Football Federation of Abkhazia
- Location: Abkhazia
- ConIFA affiliation: 2014
- President: Shabbat Logua
- Vice President: Henri Hagba
- Website: https://ff-ra.ru/

= Football Federation of Abkhazia =

Football governing body in partially recognized European state

The Football Federation of Abkhazia regulates football in Abkhazia. They are a member of CONIFA but not of UEFA or FIFA due to their political status.

==History==
On 25 February 2004, it was announced that Nart Vice President Gennadi Tsvinaria had won the election to succeed Vice President of Abkhazia Valeri Arshba as Chairman of the Football Federation. Sukhumi City Assembly Chairman Roman Gvinjia was elected Vice Chairman.
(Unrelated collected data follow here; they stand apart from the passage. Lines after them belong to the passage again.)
(* ===== verification/GoTime.v ===== *)
(** * Timestamps: [time.Time] and its RFC 3339 text

    A [time.Time] is represented by the calendar fields [MarshalJSON] writes:
    date, time of day, the significant digits of the nanoseconds and the zone
    offset in minutes.  The engine never computes with the timestamp of an
    entry; it only carries it between the line and the watchers. *)
From Stdlib Require Import Ascii Lia ZArith.
From stdpp Require Import prelude gmap strings sorting.
From S2P Require Import Prelude GoNum Json.

Record time : Type := MkTime {
  tm_year : nat; tm_month : nat; tm_day : nat;
  tm_hour : nat; tm_min : nat; tm_sec : nat;
  tm_frac : list nat;   (* nanosecond digits, trailing zeros dropped *)
  tm_off : Z            (* zone offset in minutes; 0 is UTC *)
}.

#[global] Instance time_eq_dec : EqDecision time.
Proof. solve_decision. Defined.

(** The zero [time.Time]: 0001-01-01T00:00:00Z. *)
Definition zero_time : time := MkTime 1 1 1 0 0 0 [] 0.

Definition leap (y : nat) : bool :=
  bool_decide (y mod 4 = 0 ∧ (y mod 100 ≠ 0 ∨ y mod 400 = 0)).

Definition days_in (m y : nat) : nat :=
  if decide (m = 2) then if leap y then 29 else 28
  else if decide (m = 4 ∨ m = 6 ∨ m = 9 ∨ m = 11) then 30 else 31.

Definition time_wf (t : time) : Prop :=
  tm_year t < 100 * 100 ∧ 1 ≤ tm_month t ≤ 12 ∧ 1 ≤ tm_day t ≤ days_in (tm_month t) (tm_year t) ∧
  tm_hour t < 24 ∧ tm_min t < 60 ∧ tm_sec t < 60 ∧
  Forall (λ d, d < 10) (tm_frac t) ∧ length (tm_frac t) ≤ 9 ∧ last (tm_frac t) ≠ Some 0 ∧
  (Z.abs (tm_off t) < 24 * 60)%Z.

Definition two (n : nat) : bytes := [digit_char (n / 10); digit_char (n mod 10)].

Definition fmt_zone (off : Z) : bytes :=
  if (off =? 0)%Z then ["Z"%char]
  else let a := Z.to_nat (Z.abs off) in
       (if (off <? 0)%Z then "-"%char else "+"%char) :: two (a / 60) ++ ":"%char :: two (a mod 60).

Definition fmt_frac (ds : list nat) : bytes :=
  match ds with [] => [] | _ => "."%char :: map digit_char ds end.

(** [t.Format(time.RFC3339Nano)]. *)
Definition fmt_time (t : time) : bytes :=
  two (tm_year t / 100) ++ two (tm_year t mod 100) ++ "-"%char ::
  two (tm_month t) ++ "-"%char :: two (tm_day t) ++ "T"%char ::
  two (tm_hour t) ++ ":"%char :: two (tm_min t) ++ ":"%char :: two (tm_sec t) ++
  fmt_frac (tm_frac t) ++
  fmt_zone (tm_off t).

(** [parseUint(s, lo, hi)] on two digits, and the byte expected after it. *)
Definition get2 (s : bytes) : option (nat * bytes) :=
  match s with
  | a :: b :: r =>
      match char_digit a, char_digit b with
      | Some x, Some y => Some (10 * x + y, r)
      | _, _ => None
      end
  | _ => None
  end.

Definition expect (c : ascii) (s : bytes) : option bytes :=
  match s with
  | d :: r => if decide (d = c) then Some r else None
  | [] => None
  end.

Definition parse_offset (sg : ascii) (r : bytes) : option Z :=
  h ← get2 r; r2 ← expect ":" h.2; m ← get2 r2;
  if decide (m.2 = [] ∧ h.1 < 24 ∧ m.1 < 60) then
    let o := Z.of_nat (h.1 * 60 + m.1) in
    if decide (sg = "-"%char) then Some (- o)%Z
    else if decide (sg = "+"%char) then Some o else None
  else None.

Definition parse_zone (s : bytes) : option Z :=
  match s with
  | [] => None
  | [c] => if decide (c = "Z"%char) then Some 0%Z else None
  | sg :: r => parse_offset sg r
  end.

Definition parse_frac (s : bytes) : list nat * bytes :=
  match s with
  | c :: r =>
      if decide (c = "."%char) then
        match span_digits r with
        | ([], _) => ([], s)
        | (ds, r') => (strip_trailing (take 9 ds), r')
        end
      else ([], s)
  | [] => ([], [])
  end.

(** [parseRFC3339], the strict form [Time.UnmarshalJSON] tries first. *)
Definition parse_time (s : bytes) : option time :=
  y1 ← get2 s; y2 ← get2 y1.2; r1 ← expect "-" y2.2;
  mo ← get2 r1; r2 ← expect "-" mo.2;
  d ← get2 r2; r3 ← expect "T" d.2;
  h ← get2 r3; r4 ← expect ":" h.2;
  mi ← get2 r4; r5 ← expect ":" mi.2;
  se ← get2 r5;
  let fr := parse_frac se.2 in
  off ← parse_zone fr.2;
  let y := 100 * y1.1 + y2.1 in
  if decide (1 ≤ mo.1 ≤ 12 ∧ 1 ≤ d.1 ≤ days_in mo.1 y ∧ h.1 < 24 ∧ mi.1 < 60 ∧ se.1 < 60)
  then Some (MkTime y mo.1 d.1 h.1 mi.1 se.1 fr.1 off) else None.

Arguments get2 : simpl never.
Arguments expect : simpl never.
Arguments parse_zone : simpl never.
Arguments two : simpl never.
Arguments days_in : simpl never.

Lemma get2_two n s : n < 100 → get2 (two n ++ s) = Some (n, s).
Proof.
  intros Hn. unfold two, get2. cbn [app].
  rewrite !char_digit_char; [|apply Nat.mod_upper_bound; lia|apply Nat.Div0.div_lt_upper_bound; lia].
  f_equal. f_equal. symmetry. apply Nat.div_mod. lia.
Qed.

Lemma expect_same c s : expect c (c :: s) = Some s.
Proof. unfold expect. by rewrite decide_True. Qed.

Lemma parse_fmt_zone off : (Z.abs off < 24 * 60)%Z → parse_zone (fmt_zone off) = Some off.
Proof.
  intros Ho. unfold fmt_zone. destruct (Z.eqb_spec off 0) as [->|Hnz]; [done|].
  set (a := Z.to_nat (Z.abs off)).
  assert (Ha : a / 60 < 24) by (apply Nat.Div0.div_lt_upper_bound; lia).
  assert (Hm : a mod 60 < 60) by (apply Nat.mod_upper_bound; lia).
  assert (Hlen : ∀ sg, parse_zone (sg :: two (a / 60) ++ ":"%char :: two (a mod 60)) =
     if decide (sg = "-"%char) then Some (- Z.of_nat a)%Z
     else if decide (sg = "+"%char) then Some (Z.of_nat a) else None).
  { intros sg. transitivity (parse_offset sg (two (a / 60) ++ ":"%char :: two (a mod 60))); [done|].
    unfold parse_offset. rewrite get2_two by lia. cbn [mbind option_bind fst snd].
    rewrite expect_same. cbn [mbind option_bind].
    rewrite <- (app_nil_r (two (a mod 60))), get2_two by lia. cbn [mbind option_bind fst snd].
    rewrite decide_True by done.
    replace (a / 60 * 60 + a mod 60) with a
      by (pose proof (Nat.div_mod a 60 ltac:(lia)); lia).
    done. }
  rewrite Hlen. subst a.
  destruct (Z.ltb_spec off 0); [rewrite decide_True by done|rewrite decide_False, decide_True by done];
    f_equal; lia.
Qed.

Lemma strip_trailing_last ds : last ds ≠ Some 0 → strip_trailing ds = ds.
Proof.
  induction ds as [|d ds IH]; intros Hl; [done|]. cbn [strip_trailing].
  destruct ds as [|d' ds].
  - simpl in *. by destruct d.
  - rewrite IH by done. done.
Qed.

Lemma fmt_zone_head off : ∃ c t, fmt_zone off = c :: t ∧ char_digit c = None ∧ c ≠ "."%char.
Proof.
  unfold fmt_zone. destruct (off =? 0)%Z; [by eexists _, _|].
  destruct (off <? 0)%Z; by eexists _, _.
Qed.

Lemma parse_fmt_frac ds off :
  Forall (λ d, d < 10) ds → length ds ≤ 9 → last ds ≠ Some 0 →
  parse_frac (fmt_frac ds ++ fmt_zone off) = (ds, fmt_zone off).
Proof.
  intros Hd Hlen Hl. destruct (fmt_zone_head off) as (c & t & Hz & Hc & Hp).
  destruct ds as [|d ds].
  - cbn [fmt_frac app]. rewrite Hz. unfold parse_frac. by rewrite decide_False.
  - cbn [fmt_frac app parse_frac]. rewrite decide_True by done.
    rewrite span_digits_app; [|done|by rewrite Hz].
    rewrite take_ge by done. by rewrite strip_trailing_last.
Qed.

(** The text of a timestamp is ASCII. *)
Lemma digit_ascii d : d < 10 → in_range 0 127 (digit_char d) = true.
Proof. do 10 (destruct d as [|d]; [done|]). lia. Qed.

Lemma two_utf8 n s : n < 100 → utf8 s → utf8 (two n ++ s).
Proof.
  intros Hn Hs. unfold two. cbn [app]. apply utf8_one; [apply digit_ascii, Nat.Div0.div_lt_upper_bound; lia|].
  apply utf8_one; [apply digit_ascii, Nat.mod_upper_bound; lia|done].
Qed.

Lemma fmt_zone_utf8 off : (Z.abs off < 24 * 60)%Z → utf8 (fmt_zone off).
Proof.
  intros Ho. unfold fmt_zone. destruct (off =? 0)%Z; [apply utf8_one; [done|constructor]|].
  set (a := Z.to_nat (Z.abs off)).
  apply utf8_one; [by destruct (off <? 0)%Z|]. apply two_utf8; [apply Nat.Div0.div_lt_upper_bound; lia|].
  apply utf8_one; [done|]. rewrite <- (app_nil_r (two _)). apply two_utf8; [|constructor].
  pose proof (Nat.mod_upper_bound a 60 ltac:(lia)). lia.
Qed.

Lemma fmt_time_utf8 t : time_wf t → utf8_valid (fmt_time t) = true.
Proof.
  intros (Hy & Hmo & Hd & Hh & Hmi & Hs & Hf1 & Hf2 & Hf3 & Ho). apply utf8_valid_spec.
  assert (Hd31 : tm_day t ≤ 31) by (revert Hd; unfold days_in; repeat case_decide; try destruct (leap (tm_year t)); lia).
  pose proof (Nat.mod_upper_bound (tm_year t) 100 ltac:(lia)).
  assert (tm_year t / 100 < 100) by (apply Nat.Div0.div_lt_upper_bound; lia).
  unfold fmt_time. do 2 (apply two_utf8; [lia|]). do 2 (apply utf8_one; [done|]; apply two_utf8; [lia|]).
  do 3 (apply utf8_one; [done|]; apply two_utf8; [lia|]).
  apply utf8_app; [|by apply fmt_zone_utf8]. unfold fmt_frac. destruct (tm_frac t) as [|d ds]; [constructor|].
  apply utf8_one; [done|]. apply utf8_ascii. rewrite Forall_map. eapply Forall_impl; [exact Hf1|]. apply digit_ascii.
Qed.

(** The timestamp of an entry survives the line. *)
Lemma parse_fmt_time t : time_wf t → parse_time (fmt_time t) = Some t.
Proof.
  intros (Hy & Hmo & Hd & Hh & Hmi & Hs & Hf1 & Hf2 & Hf3 & Ho).
  destruct t as [y mo d h mi s fr off]; simpl in *.
  assert (Hd31 : d ≤ 31) by (revert Hd; unfold days_in; repeat case_decide; destruct (leap y); lia).
  assert (y / 100 < 100) by (apply Nat.Div0.div_lt_upper_bound; lia).
  assert (y mod 100 < 100) by (apply Nat.mod_upper_bound; lia).
  assert (Ey : 100 * (y / 100) + y mod 100 = y) by (symmetry; apply Nat.div_mod; lia).
  unfold parse_time, fmt_time. cbn [tm_year tm_month tm_day tm_hour tm_min tm_sec tm_frac tm_off].
  rewrite get2_two by lia. cbn [mbind option_bind fst snd].
  do 5 (rewrite get2_two by lia; cbn [mbind option_bind fst snd];
        rewrite expect_same; cbn [mbind option_bind]).
  rewrite get2_two by lia. cbn [mbind option_bind fst snd].
  rewrite parse_fmt_frac by done. cbn [fst snd]. rewrite parse_fmt_zone by done. cbn [mbind option_bind].
  rewrite Ey. by rewrite decide_True.
Qed.

Lemma zero_time_wf : time_wf zero_time.
Proof. unfold time_wf; simpl; split_and!; try (vm_compute; lia); try done; by constructor. Qed.

(** ** The calendar time of a clock reading

    [time.Unix(0, n).UTC()] for a non-negative reading [n] in nanoseconds: the
    years from 1970 and then the months are counted off. *)

Definition year_days (y : nat) : Z := if leap y then 366 else 365.

Fixpoint find_year (fuel : nat) (y : nat) (d : Z) : nat * Z :=
  match fuel with
  | 0 => (y, d)
  | S fuel' => if (d <? year_days y)%Z then (y, d) else find_year fuel' (S y) (d - year_days y)
  end.

Fixpoint find_month (fuel : nat) (y m : nat) (d : Z) : nat * Z :=
  match fuel with
  | 0 => (m, d)
  | S fuel' =>
      let n := Z.of_nat (days_in m y) in
      if (d <? n)%Z then (m, d) else find_month fuel' y (S m) (d - n)
  end.

Definition nano_digits (n : Z) : list nat :=
  map (λ k, Z.to_nat ((n / 10 ^ Z.of_nat (8 - k)) mod 10)) (seq 0 9).

Definition time_of_nanos (n : Z) : time :=
  let secs := (n / 1000000000)%Z in
  let '(y, d) := find_year 300 1970 (secs / 86400) in
  let '(m, d) := find_month 11 y 1 d in
  let s := (secs mod 86400)%Z in
  MkTime y m (Z.to_nat d + 1) (Z.to_nat (s / 3600)) (Z.to_nat (s / 60 mod 60)) (Z.to_nat (s mod 60))
    (strip_trailing (nano_digits (n mod 1000000000))) 0.

Lemma year_days_bounds y : (365 ≤ year_days y ≤ 366)%Z.
Proof. unfold year_days. destruct (leap y); lia. Qed.

Lemma find_year_spec fuel y d :
  (0 ≤ d < 365 * Z.of_nat fuel)%Z →
  let r := find_year fuel y d in (0 ≤ r.2 < year_days r.1)%Z ∧ r.1 < y + fuel.
Proof.
  revert y d. induction fuel as [|fuel IH]; intros y d Hd; [lia|]. cbn [find_year].
  destruct (Z.ltb_spec d (year_days y)); simpl; [lia|].
  pose proof (year_days_bounds y). destruct (IH (S y) (d - year_days y)%Z) as [H1 H2]; [lia|].
  split; [done|]. lia.
Qed.

Fixpoint month_sum (fuel : nat) (y m : nat) : nat :=
  match fuel with
  | 0 => days_in m y
  | S fuel' => days_in m y + month_sum fuel' y (S m)
  end.

Lemma find_month_gen fuel y m d :
  (0 ≤ d < Z.of_nat (month_sum fuel y m))%Z →
  let r := find_month fuel y m d in
  (0 ≤ r.2 < Z.of_nat (days_in r.1 y))%Z ∧ m ≤ r.1 ≤ m + fuel.
Proof.
  revert m d. induction fuel as [|fuel IH]; intros m d Hd; cbn [find_month month_sum] in *.
  { cbn [fst snd]. split; [done|lia]. }
  destruct (Z.ltb_spec d (Z.of_nat (days_in m y))); cbn [fst snd]; [split; lia|].
  destruct (IH (S m) (d - Z.of_nat (days_in m y))%Z) as [H1 H2]; [lia|]. split; [done|lia].
Qed.

Lemma month_sum_year y : Z.of_nat (month_sum 11 y 1) = year_days y.
Proof. cbn [month_sum]. unfold days_in, year_days. by destruct (leap y). Qed.

Lemma find_month_spec y d :
  (0 ≤ d < year_days y)%Z →
  let r := find_month 11 y 1 d in (0 ≤ r.2 < Z.of_nat (days_in r.1 y))%Z ∧ 1 ≤ r.1 ≤ 12.
Proof. rewrite <- month_sum_year. apply find_month_gen. Qed.

Lemma strip_trailing_spec ds :
  length (strip_trailing ds) ≤ length ds ∧ last (strip_trailing ds) ≠ Some 0 ∧
  (∀ P : nat → Prop, Forall P ds → Forall P (strip_trailing ds)).
Proof.
  induction ds as [|d ds (IH1 & IH2 & IH3)]; [done|]. cbn [strip_trailing].
  destruct (strip_trailing ds) as [|d' ds'] eqn:E.
  - destruct d; simpl; (split_and!; [lia|done|]); intros P [H1 H2]%Forall_cons; [constructor|].
    by repeat constructor.
  - split_and!; [simpl in *; lia|done|]. intros P [H1 H2]%Forall_cons. constructor; auto.
Qed.

Lemma nano_digits_lt n : Forall (λ d, d < 10) (nano_digits n).
Proof.
  unfold nano_digits. apply Forall_map, Forall_forall. intros k _. simpl.
  pose proof (Z.mod_pos_bound (n / 10 ^ Z.of_nat (8 - k)) 10). lia.
Qed.

(** A reading of an [int64] nanosecond clock is a time the encoder accepts. *)
Lemma time_of_nanos_wf n : (0 ≤ n < two63)%Z → time_wf (time_of_nanos n).
Proof.
  unfold two63. intros Hn. unfold time_of_nanos.
  set (secs := (n / 1000000000)%Z).
  assert (0 ≤ secs < 9223372037)%Z.
  { subst secs. split; [apply Z.div_pos; lia|apply Z.div_lt_upper_bound; lia]. }
  assert (0 ≤ secs / 86400 < 365 * Z.of_nat 300)%Z as Hd.
  { split; [apply Z.div_pos; lia|apply Z.div_lt_upper_bound; lia]. }
  destruct (find_year_spec 300 1970 (secs / 86400) Hd) as [Hy1 Hy2].
  destruct (find_year 300 1970 (secs / 86400)) as [y d]. cbn [fst snd] in *.
  destruct (find_month_spec y d Hy1) as [Hm1 Hm2].
  destruct (find_month 11 y 1 d) as [m d']. cbn [fst snd] in *.
  pose proof (Z.mod_pos_bound secs 86400 ltac:(lia)).
  assert (0 ≤ secs mod 86400 / 3600 < 24)%Z
    by (split; [apply Z.div_pos; lia|apply Z.div_lt_upper_bound; lia]).
  pose proof (Z.mod_pos_bound (secs mod 86400 / 60) 60 ltac:(lia)).
  pose proof (Z.mod_pos_bound (secs mod 86400) 60 ltac:(lia)).
  pose proof (strip_trailing_spec (nano_digits (n mod 1000000000))) as (Hl & Hz & HP).
  unfold time_wf.
  cbn [tm_year tm_month tm_day tm_hour tm_min tm_sec tm_frac tm_off].
  split_and!; try lia.
  - apply HP, nano_digits_lt.
  - etransitivity; [exact Hl|]. unfold nano_digits. by rewrite length_map.
  - done.
Qed.

(** Examples: the epoch, a leap day, and the last reading of the clock. *)
Example time_epoch : time_of_nanos 0 = MkTime 1970 1 1 0 0 0 [] 0.
Proof. reflexivity. Qed.
Example time_leap_day : time_of_nanos 1709251199500000000 = MkTime 2024 2 29 23 59 59 [5] 0.
Proof. vm_compute. reflexivity. Qed.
In 2007, First Deputy Minister for Taxes and Fees (and later Interior Minister) Leonid Dzapshba became President of the Federation. During his tenure, he accepted funding from Russia in order to open thirteen new football training centres in Abkhazia due to there having been no funding for football prior due to the Russo-Georgian War. In March 2012, former Dynamo Sukhum top player Jemal Gubaz was elected to succeed Dzapshba.

On 8 September 2015, the FFA announced that the upcoming leadership election had been moved forward to October from the Spring of 2016, so as to leave more time for the preparation of the 2016 ConIFA World Football Cup, hosted by Abkhazia. Initially, there were two candidates, incumbent Chairman Gubaz and Ruslan Ajinjal, who had announced his retirement from professional football on 7 June. However, on 21 September, Gubaz announced his immediate resignation. On 25 September FFA Council decided to hold the election on 15 October, with Ajinjal as the only candidate. Ajinjal was elected unanimously.

On 24 January 2017, Ajinjal resigned as Chairman, and on 25 February, the coach of Abkhazia's national football team Juma Kvaratskhelia was unanimously elected as his successor.

The Football Federation of Abkhazia contains three football leagues, the top division 'Apsny Super League', the second division 'National Abkhazian Football League' and the Amateur football league of Abkhazia. As well as two domestic cups the Abkhazian Cup and the Super Cup.